> **DIRECTIONS**
When the line with "(** The items" appears below, start repeating lines exactly, and keep going through the line with "Definition World : Type := list (list Point)."; add nothing outside that span.

══════════════════════════════

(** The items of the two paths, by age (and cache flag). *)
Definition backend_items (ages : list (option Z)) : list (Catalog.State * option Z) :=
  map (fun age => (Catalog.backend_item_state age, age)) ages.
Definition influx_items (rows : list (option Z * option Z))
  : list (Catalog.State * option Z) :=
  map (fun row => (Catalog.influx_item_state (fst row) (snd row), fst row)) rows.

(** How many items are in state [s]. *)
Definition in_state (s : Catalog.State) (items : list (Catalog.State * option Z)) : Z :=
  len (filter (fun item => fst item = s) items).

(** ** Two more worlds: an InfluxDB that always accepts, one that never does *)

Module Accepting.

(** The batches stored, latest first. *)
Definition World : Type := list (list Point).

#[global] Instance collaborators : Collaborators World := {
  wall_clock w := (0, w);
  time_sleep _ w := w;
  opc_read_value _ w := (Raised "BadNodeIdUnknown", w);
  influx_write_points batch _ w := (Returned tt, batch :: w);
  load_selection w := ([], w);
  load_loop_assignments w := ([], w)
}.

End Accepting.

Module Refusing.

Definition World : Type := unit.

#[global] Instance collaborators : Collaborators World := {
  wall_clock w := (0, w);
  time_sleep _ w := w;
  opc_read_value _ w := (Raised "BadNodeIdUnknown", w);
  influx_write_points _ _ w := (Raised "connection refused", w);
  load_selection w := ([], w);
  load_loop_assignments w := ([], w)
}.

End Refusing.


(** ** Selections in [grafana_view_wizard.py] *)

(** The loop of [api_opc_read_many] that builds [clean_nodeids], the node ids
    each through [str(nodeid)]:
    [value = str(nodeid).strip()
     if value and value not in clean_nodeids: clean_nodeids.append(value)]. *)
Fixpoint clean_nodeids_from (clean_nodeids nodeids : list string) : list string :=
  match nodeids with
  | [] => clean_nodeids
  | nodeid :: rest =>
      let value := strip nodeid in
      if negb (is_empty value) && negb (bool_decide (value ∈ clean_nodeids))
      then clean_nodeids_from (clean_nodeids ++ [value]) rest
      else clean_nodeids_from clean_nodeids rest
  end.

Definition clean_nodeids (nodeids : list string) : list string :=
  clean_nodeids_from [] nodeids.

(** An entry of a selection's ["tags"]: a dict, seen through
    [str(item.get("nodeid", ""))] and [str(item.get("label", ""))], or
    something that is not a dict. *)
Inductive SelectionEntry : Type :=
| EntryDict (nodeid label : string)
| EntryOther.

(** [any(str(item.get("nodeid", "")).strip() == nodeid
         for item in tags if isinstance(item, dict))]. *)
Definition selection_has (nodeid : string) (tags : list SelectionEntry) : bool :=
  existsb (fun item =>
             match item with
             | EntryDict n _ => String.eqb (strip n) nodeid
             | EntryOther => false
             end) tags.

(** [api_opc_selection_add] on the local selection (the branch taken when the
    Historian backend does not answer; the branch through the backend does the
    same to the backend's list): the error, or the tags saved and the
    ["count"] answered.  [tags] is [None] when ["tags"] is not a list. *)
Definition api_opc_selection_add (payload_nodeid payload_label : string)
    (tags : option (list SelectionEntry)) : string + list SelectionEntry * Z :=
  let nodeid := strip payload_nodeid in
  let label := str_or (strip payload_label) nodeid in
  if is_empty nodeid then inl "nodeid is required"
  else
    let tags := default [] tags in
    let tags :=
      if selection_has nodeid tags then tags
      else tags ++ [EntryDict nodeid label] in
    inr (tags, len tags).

══════════════════════════════

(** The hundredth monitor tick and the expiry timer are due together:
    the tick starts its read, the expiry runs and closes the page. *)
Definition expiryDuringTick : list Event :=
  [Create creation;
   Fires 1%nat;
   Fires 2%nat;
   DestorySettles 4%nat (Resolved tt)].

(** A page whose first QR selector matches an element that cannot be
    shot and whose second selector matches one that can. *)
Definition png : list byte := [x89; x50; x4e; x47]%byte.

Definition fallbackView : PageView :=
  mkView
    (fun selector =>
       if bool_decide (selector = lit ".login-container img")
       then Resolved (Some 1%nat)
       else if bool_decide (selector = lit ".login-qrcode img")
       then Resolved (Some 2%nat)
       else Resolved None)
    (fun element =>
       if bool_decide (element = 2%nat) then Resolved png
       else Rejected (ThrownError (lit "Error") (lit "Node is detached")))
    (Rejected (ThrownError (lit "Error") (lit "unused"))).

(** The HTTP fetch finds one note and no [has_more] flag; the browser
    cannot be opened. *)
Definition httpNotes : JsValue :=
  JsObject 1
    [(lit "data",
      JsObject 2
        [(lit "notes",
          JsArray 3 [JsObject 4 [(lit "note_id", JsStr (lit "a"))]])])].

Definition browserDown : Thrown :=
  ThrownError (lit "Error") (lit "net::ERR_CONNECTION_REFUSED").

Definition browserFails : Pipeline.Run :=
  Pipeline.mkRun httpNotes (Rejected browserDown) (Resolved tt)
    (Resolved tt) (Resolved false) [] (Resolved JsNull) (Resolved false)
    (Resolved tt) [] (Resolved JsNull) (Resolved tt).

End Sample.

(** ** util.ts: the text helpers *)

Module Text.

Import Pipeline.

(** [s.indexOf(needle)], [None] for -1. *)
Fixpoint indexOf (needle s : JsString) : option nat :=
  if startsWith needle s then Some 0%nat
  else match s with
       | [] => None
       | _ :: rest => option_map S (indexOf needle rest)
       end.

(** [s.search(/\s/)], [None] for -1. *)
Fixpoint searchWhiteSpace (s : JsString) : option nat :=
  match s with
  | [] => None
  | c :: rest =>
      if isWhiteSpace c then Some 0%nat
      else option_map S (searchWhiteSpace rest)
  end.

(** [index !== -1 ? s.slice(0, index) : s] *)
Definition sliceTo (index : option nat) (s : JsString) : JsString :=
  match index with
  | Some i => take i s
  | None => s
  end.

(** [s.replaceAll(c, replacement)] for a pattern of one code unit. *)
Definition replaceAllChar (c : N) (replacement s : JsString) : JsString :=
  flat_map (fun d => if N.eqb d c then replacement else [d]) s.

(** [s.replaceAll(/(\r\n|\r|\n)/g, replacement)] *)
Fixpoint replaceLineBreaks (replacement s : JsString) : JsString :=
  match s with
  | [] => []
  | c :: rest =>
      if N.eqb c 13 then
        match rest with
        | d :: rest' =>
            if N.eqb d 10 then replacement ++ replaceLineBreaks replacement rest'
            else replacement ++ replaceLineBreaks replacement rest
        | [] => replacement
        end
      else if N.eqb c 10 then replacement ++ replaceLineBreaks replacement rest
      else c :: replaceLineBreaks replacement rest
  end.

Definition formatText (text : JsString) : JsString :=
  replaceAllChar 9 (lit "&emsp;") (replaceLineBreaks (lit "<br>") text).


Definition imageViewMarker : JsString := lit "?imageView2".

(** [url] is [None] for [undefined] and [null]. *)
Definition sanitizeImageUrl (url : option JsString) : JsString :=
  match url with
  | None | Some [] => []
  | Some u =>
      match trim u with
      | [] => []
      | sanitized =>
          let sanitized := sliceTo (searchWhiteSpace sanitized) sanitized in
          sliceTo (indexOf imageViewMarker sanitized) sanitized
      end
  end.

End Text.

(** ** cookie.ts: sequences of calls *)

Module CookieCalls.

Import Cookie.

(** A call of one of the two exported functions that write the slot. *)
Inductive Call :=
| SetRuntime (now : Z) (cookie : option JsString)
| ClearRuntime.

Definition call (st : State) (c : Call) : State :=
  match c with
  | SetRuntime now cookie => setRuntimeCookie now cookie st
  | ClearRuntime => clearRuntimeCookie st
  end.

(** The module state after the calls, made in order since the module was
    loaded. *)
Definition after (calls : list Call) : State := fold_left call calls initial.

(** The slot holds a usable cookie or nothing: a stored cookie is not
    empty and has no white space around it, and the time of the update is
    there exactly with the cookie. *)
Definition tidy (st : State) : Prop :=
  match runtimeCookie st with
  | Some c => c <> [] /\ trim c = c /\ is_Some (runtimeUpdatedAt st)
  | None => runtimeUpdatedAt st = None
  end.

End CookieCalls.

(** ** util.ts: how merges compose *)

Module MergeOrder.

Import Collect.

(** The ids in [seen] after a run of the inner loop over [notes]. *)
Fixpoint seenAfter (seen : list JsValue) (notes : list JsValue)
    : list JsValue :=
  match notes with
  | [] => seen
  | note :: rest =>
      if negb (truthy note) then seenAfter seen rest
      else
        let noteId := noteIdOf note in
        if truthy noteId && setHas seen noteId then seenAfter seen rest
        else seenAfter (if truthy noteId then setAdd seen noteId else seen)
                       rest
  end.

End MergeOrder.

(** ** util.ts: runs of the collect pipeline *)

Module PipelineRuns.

══════════════════════════════

> **OUTPUT FOR THIS EXERCISE**
(** The items of the two paths, by age (and cache flag). *)
Definition backend_items (ages : list (option Z)) : list (Catalog.State * option Z) :=
  map (fun age => (Catalog.backend_item_state age, age)) ages.
Definition influx_items (rows : list (option Z * option Z))
  : list (Catalog.State * option Z) :=
  map (fun row => (Catalog.influx_item_state (fst row) (snd row), fst row)) rows.

(** How many items are in state [s]. *)
Definition in_state (s : Catalog.State) (items : list (Catalog.State * option Z)) : Z :=
  len (filter (fun item => fst item = s) items).

(** ** Two more worlds: an InfluxDB that always accepts, one that never does *)

Module Accepting.

(** The batches stored, latest first. *)
Definition World : Type := list (list Point).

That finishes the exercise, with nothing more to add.